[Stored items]
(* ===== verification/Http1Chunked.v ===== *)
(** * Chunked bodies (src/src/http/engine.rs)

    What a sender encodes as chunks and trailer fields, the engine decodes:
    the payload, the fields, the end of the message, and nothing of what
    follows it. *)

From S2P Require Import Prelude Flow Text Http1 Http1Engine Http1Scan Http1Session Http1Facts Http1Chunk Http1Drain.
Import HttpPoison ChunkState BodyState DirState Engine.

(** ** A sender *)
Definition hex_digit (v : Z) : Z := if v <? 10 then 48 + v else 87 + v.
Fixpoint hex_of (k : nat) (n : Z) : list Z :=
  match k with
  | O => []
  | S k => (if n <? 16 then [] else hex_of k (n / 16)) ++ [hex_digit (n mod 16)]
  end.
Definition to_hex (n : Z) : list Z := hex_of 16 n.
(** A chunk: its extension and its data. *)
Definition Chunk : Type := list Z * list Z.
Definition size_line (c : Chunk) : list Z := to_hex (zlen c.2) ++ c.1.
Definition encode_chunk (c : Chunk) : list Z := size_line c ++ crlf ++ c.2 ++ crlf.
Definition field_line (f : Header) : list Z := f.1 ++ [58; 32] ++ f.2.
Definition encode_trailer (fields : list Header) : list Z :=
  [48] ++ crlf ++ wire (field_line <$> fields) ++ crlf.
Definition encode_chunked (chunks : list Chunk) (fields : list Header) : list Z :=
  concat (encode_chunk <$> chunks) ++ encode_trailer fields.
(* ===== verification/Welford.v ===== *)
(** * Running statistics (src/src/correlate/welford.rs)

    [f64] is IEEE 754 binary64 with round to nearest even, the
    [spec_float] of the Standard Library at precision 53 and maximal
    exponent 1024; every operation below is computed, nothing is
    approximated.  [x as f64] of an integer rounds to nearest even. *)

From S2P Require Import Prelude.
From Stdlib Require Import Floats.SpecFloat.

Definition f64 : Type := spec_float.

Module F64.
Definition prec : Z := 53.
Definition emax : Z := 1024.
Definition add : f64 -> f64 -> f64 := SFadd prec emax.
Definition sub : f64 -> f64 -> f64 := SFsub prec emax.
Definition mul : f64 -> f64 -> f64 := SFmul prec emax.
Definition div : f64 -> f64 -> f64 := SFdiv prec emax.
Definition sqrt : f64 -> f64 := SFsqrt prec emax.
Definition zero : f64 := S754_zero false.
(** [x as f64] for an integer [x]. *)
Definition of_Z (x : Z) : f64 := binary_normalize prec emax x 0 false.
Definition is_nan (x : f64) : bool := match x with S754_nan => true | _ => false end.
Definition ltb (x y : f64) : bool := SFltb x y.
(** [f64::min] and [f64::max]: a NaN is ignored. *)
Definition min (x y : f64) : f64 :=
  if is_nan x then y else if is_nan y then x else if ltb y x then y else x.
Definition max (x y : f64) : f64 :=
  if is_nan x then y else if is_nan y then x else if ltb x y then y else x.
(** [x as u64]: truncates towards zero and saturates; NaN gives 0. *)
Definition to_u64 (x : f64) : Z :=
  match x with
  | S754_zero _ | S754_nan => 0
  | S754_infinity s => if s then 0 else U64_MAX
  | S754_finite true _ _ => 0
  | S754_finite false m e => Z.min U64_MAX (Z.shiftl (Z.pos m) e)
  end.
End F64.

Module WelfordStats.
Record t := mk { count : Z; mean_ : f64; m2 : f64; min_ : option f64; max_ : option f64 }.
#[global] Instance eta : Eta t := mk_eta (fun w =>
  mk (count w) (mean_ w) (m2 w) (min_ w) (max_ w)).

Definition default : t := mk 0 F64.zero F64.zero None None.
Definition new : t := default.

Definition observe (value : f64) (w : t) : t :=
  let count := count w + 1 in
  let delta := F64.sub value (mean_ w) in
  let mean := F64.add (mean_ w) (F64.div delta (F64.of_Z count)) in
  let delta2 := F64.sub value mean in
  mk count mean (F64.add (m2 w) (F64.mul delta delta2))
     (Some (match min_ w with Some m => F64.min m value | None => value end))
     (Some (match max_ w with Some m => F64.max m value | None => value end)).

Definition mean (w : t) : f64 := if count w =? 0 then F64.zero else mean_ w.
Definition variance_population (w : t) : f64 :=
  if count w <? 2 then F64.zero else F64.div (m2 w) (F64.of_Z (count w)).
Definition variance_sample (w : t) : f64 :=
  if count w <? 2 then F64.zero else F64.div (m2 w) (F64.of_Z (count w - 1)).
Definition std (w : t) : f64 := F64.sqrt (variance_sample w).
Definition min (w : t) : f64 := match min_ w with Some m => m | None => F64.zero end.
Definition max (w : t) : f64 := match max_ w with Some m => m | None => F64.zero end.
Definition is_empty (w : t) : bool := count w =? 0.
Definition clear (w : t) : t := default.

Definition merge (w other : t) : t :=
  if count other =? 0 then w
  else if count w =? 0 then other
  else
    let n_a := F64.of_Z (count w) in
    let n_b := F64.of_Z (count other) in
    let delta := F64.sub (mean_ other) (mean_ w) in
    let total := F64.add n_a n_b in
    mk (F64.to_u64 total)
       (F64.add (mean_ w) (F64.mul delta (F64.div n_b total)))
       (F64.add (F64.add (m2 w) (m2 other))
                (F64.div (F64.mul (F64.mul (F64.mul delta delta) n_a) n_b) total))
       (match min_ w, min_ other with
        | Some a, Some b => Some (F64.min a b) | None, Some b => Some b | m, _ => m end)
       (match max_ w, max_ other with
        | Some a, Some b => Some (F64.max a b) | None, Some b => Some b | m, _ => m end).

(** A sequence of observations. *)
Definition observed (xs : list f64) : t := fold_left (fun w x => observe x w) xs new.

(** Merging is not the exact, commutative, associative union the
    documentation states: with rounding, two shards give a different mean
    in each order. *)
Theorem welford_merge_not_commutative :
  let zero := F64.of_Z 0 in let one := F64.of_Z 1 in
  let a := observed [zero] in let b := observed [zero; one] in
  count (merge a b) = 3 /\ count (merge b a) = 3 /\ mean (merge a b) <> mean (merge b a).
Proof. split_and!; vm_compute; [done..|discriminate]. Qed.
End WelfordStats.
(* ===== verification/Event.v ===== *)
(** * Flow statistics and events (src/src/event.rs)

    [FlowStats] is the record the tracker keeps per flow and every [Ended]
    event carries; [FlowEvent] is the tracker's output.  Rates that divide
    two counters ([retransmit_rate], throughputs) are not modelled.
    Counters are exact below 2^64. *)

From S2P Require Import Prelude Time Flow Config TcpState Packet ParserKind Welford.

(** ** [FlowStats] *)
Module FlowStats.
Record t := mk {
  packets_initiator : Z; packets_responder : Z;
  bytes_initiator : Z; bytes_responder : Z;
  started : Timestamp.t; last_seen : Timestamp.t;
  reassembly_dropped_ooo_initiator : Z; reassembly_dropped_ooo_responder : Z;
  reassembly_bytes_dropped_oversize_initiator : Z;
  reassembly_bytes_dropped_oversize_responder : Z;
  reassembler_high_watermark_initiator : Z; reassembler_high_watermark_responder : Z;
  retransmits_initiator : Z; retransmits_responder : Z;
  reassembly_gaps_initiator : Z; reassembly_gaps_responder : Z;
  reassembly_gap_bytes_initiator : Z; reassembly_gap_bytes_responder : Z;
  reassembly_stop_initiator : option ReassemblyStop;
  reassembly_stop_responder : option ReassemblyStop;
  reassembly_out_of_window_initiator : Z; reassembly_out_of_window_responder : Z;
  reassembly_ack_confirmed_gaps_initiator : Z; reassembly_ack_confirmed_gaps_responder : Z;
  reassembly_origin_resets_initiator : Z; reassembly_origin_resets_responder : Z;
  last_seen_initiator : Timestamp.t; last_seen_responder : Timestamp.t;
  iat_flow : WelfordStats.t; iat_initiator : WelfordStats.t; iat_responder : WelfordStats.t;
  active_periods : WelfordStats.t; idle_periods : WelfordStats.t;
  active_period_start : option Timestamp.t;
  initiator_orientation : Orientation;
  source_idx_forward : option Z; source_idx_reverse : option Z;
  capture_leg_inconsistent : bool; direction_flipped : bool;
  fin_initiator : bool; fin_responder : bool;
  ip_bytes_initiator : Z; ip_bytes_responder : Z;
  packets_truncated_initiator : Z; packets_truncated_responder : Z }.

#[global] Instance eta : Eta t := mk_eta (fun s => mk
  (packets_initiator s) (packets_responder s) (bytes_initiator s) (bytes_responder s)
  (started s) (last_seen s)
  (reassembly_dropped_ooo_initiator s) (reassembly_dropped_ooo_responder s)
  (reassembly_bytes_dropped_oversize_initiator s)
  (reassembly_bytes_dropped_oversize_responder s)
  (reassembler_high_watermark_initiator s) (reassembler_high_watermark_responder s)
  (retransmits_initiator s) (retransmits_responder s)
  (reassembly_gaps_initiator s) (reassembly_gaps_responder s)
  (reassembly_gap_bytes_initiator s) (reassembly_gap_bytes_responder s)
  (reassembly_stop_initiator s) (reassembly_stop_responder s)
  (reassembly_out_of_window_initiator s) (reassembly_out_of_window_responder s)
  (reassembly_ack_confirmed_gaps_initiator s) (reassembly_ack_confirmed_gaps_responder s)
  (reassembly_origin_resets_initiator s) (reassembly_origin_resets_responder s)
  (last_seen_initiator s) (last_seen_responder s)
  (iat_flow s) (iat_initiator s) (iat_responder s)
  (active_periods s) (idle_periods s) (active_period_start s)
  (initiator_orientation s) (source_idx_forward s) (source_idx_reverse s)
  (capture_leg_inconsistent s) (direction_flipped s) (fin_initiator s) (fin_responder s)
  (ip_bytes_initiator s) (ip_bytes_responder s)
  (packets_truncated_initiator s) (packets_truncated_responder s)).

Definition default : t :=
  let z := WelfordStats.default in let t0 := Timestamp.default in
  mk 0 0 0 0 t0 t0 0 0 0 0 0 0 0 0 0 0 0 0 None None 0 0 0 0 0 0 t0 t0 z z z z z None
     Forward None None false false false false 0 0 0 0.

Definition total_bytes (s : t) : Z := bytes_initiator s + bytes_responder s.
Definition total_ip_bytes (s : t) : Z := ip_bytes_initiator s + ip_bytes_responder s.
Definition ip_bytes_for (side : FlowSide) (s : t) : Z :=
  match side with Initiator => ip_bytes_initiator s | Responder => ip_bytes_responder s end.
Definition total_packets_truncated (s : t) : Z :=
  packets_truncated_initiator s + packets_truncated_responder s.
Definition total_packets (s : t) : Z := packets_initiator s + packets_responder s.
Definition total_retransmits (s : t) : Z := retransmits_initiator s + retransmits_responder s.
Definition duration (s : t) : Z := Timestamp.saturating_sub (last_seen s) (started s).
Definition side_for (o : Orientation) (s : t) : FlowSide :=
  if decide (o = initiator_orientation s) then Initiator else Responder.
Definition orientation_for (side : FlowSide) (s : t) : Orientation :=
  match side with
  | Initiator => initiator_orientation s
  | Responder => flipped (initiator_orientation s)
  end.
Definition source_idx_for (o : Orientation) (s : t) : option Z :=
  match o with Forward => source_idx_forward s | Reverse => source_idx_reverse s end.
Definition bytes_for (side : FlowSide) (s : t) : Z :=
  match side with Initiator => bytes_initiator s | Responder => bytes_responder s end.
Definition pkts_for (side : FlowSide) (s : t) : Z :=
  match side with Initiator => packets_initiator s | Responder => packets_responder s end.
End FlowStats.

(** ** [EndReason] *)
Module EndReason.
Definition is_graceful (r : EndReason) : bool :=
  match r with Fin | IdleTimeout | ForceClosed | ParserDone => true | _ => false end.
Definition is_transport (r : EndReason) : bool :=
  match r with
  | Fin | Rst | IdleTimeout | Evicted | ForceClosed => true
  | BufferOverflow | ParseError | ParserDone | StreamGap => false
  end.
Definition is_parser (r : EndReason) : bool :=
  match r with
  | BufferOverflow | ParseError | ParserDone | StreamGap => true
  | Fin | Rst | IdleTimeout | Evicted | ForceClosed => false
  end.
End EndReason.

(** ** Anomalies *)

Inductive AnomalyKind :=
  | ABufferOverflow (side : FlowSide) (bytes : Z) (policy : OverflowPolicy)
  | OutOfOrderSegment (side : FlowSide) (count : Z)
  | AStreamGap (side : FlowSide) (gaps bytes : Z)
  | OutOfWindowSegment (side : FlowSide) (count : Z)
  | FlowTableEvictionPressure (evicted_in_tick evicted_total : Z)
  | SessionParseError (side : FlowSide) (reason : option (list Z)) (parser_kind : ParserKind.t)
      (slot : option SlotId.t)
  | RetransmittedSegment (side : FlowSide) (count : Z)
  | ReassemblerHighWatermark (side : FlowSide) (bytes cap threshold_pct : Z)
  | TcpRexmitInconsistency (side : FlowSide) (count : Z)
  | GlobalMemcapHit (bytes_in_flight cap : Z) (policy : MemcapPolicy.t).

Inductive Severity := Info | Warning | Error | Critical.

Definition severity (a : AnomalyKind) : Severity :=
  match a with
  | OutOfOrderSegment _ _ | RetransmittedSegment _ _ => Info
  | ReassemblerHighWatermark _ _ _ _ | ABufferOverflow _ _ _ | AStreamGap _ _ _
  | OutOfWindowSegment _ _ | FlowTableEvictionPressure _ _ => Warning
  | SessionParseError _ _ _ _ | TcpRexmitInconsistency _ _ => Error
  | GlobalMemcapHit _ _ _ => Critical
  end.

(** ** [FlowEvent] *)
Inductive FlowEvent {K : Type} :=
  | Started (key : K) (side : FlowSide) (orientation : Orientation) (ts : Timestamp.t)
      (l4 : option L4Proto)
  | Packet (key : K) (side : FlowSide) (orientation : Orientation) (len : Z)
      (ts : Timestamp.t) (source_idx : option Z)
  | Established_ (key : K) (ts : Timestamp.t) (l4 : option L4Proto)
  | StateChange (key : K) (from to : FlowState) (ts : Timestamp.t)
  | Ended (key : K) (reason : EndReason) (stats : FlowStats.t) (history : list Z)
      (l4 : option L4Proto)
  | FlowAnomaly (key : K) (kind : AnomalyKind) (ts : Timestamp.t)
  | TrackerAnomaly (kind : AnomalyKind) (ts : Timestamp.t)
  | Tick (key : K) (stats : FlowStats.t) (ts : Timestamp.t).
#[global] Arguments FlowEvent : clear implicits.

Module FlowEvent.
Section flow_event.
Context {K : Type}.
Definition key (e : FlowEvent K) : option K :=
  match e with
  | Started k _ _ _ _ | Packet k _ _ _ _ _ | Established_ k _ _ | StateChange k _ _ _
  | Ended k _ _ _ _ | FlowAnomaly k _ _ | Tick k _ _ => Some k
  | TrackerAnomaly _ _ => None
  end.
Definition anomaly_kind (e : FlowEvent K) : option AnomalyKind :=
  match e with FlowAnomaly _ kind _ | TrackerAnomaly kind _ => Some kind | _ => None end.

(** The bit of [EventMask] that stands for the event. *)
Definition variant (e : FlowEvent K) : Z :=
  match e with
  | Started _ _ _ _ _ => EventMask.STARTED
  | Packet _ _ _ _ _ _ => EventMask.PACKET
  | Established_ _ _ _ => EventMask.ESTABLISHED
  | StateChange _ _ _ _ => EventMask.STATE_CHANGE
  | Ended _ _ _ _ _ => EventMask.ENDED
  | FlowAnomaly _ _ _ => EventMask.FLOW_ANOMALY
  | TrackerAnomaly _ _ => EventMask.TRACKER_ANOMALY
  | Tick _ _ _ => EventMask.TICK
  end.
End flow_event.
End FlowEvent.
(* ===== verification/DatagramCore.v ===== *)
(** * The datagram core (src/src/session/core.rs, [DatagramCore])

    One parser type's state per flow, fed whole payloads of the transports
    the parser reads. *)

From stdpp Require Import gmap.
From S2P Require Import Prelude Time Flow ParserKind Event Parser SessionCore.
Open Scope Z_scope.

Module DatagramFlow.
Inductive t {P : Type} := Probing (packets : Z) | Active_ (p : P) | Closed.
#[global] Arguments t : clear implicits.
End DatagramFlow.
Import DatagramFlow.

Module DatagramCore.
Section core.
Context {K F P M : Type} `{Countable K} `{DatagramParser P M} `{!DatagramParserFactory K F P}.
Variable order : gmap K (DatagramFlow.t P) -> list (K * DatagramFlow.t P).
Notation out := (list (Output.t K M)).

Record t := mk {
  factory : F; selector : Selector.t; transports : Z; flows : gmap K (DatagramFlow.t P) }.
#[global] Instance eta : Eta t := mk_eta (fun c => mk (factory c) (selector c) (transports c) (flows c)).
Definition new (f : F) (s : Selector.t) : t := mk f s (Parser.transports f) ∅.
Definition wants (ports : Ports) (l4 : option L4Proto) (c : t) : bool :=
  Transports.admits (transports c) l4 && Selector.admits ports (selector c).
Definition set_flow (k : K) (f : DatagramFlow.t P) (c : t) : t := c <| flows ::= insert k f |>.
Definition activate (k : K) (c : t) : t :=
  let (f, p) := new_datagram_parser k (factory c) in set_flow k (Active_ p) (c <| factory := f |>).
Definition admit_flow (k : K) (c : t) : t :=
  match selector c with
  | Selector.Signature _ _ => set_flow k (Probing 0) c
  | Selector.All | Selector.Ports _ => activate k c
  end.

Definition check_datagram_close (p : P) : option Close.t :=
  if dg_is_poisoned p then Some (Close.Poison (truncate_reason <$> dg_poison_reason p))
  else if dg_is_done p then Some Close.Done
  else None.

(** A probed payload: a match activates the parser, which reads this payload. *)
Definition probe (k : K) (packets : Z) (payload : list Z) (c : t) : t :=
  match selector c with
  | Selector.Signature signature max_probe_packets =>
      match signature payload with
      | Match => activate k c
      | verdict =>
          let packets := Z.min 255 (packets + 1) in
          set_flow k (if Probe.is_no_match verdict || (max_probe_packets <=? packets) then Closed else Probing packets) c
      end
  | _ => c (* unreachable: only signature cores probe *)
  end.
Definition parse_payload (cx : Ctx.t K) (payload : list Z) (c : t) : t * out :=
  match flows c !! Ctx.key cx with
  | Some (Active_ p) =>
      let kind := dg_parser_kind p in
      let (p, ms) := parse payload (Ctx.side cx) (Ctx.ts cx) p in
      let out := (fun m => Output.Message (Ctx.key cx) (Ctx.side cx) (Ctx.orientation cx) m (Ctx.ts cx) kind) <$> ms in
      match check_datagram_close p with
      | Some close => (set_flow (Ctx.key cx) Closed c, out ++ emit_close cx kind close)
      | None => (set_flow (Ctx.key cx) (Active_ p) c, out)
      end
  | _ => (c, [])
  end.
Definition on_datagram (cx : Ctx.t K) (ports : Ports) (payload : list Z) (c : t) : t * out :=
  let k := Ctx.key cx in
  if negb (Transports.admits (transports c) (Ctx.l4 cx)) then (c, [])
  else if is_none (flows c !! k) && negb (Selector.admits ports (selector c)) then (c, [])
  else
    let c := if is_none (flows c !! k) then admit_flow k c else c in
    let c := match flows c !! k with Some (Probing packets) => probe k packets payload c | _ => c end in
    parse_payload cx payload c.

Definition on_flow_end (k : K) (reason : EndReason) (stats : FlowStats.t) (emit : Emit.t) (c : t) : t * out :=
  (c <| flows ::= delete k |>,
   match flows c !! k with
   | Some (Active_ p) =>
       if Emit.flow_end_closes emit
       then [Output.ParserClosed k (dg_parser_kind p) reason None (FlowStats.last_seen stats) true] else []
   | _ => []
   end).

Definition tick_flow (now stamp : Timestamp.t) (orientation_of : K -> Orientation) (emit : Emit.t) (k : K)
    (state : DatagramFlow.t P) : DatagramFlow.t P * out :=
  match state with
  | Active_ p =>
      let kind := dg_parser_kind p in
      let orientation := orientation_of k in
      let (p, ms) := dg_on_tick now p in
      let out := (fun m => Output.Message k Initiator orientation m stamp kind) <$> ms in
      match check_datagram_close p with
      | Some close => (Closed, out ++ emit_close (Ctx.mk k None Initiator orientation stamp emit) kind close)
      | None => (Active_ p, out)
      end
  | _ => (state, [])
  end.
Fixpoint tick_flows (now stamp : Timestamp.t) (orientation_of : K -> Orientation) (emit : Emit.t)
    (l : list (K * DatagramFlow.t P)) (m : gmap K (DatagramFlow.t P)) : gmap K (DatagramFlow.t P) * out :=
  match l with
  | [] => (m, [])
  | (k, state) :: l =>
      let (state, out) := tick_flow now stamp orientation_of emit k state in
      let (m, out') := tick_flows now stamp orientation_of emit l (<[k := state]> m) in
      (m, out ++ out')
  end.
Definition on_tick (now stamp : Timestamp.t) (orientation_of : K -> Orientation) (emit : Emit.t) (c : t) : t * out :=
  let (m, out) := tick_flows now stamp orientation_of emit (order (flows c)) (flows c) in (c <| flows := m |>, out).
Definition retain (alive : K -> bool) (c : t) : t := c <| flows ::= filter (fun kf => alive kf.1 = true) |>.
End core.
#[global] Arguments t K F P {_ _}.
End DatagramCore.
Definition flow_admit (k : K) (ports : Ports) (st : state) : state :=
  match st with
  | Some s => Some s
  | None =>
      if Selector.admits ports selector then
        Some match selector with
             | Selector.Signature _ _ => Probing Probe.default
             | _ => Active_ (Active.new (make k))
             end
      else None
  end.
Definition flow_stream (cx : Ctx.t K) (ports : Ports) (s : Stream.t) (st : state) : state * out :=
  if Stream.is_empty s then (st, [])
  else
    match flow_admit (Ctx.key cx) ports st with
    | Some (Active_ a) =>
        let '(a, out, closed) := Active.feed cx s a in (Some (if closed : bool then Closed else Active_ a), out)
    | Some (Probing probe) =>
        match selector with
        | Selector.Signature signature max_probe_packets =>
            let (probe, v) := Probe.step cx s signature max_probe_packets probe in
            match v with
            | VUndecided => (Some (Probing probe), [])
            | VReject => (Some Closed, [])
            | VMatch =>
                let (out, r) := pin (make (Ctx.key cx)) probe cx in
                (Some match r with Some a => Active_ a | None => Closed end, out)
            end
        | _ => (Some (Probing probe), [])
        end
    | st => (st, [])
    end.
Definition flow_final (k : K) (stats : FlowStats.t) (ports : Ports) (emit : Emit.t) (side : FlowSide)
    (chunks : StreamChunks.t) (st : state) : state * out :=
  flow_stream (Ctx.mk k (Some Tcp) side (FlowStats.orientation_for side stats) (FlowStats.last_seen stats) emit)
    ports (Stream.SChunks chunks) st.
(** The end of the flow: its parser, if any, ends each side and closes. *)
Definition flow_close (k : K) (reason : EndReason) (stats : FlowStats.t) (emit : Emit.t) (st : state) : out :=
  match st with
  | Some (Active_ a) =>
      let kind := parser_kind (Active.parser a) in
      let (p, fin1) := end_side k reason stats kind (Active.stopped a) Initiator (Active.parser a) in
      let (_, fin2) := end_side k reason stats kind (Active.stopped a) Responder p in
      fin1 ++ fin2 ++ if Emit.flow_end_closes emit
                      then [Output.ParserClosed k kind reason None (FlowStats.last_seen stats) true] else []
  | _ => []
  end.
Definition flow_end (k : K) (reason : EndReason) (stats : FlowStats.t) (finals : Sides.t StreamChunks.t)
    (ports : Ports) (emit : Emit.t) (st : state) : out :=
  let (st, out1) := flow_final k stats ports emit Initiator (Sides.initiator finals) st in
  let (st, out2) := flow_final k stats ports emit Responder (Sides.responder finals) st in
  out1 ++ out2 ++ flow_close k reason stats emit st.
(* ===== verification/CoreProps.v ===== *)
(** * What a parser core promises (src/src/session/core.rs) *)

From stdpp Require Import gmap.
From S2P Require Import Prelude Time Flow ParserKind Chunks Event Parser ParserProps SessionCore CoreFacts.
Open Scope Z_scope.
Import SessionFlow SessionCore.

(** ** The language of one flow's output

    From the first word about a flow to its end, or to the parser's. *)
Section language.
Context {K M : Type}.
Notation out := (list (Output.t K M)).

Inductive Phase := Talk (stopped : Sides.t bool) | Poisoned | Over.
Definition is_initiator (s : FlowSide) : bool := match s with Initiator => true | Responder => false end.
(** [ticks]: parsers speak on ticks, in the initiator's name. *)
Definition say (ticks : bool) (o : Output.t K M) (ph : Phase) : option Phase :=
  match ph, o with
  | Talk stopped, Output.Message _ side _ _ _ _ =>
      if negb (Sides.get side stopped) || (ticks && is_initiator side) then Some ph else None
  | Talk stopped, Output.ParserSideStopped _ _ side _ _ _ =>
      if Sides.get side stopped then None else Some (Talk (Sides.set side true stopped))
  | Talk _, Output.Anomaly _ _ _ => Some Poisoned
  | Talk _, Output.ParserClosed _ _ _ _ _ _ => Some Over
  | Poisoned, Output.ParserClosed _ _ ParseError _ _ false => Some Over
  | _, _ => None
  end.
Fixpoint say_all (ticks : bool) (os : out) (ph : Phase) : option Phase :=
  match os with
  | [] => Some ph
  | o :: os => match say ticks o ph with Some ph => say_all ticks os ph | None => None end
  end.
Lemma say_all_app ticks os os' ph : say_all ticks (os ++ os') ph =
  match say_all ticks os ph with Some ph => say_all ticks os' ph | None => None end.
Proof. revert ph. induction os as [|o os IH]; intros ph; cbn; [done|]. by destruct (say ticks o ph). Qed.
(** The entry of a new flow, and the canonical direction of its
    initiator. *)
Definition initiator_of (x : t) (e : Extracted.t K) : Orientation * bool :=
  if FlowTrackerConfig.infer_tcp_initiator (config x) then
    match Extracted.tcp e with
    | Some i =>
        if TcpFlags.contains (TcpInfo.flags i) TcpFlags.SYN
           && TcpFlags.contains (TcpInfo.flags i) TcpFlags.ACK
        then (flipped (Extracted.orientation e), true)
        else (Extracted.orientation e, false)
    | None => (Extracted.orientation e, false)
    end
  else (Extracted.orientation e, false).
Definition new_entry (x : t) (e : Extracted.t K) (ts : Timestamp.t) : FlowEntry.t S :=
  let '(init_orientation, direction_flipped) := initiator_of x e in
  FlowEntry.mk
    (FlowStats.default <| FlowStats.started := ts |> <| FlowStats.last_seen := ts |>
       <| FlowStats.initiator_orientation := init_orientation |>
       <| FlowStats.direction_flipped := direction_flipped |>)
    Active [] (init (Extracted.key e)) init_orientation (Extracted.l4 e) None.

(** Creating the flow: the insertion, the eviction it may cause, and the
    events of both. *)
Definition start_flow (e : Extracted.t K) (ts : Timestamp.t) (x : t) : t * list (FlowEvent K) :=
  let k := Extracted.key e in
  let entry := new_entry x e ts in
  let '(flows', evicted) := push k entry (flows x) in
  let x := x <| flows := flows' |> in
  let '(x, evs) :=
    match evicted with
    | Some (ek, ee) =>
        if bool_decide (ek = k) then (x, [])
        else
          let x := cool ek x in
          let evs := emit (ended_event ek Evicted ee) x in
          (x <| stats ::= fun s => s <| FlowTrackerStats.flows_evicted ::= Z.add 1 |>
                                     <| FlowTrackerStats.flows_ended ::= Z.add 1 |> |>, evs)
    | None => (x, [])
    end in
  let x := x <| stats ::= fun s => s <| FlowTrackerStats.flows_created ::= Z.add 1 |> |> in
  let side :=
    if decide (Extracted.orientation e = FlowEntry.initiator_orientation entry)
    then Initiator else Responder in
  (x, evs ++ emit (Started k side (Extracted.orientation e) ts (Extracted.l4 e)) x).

Try it: Only lines holding the word "TrackerAnomaly" are wanted, so copy each of them from the records above.

Written response:
  | TrackerAnomaly (kind : AnomalyKind) (ts : Timestamp.t)
  | TrackerAnomaly _ _ => None
  match e with FlowAnomaly _ kind _ | TrackerAnomaly kind _ => Some kind | _ => None end.
  | TrackerAnomaly _ _ => EventMask.TRACKER_ANOMALY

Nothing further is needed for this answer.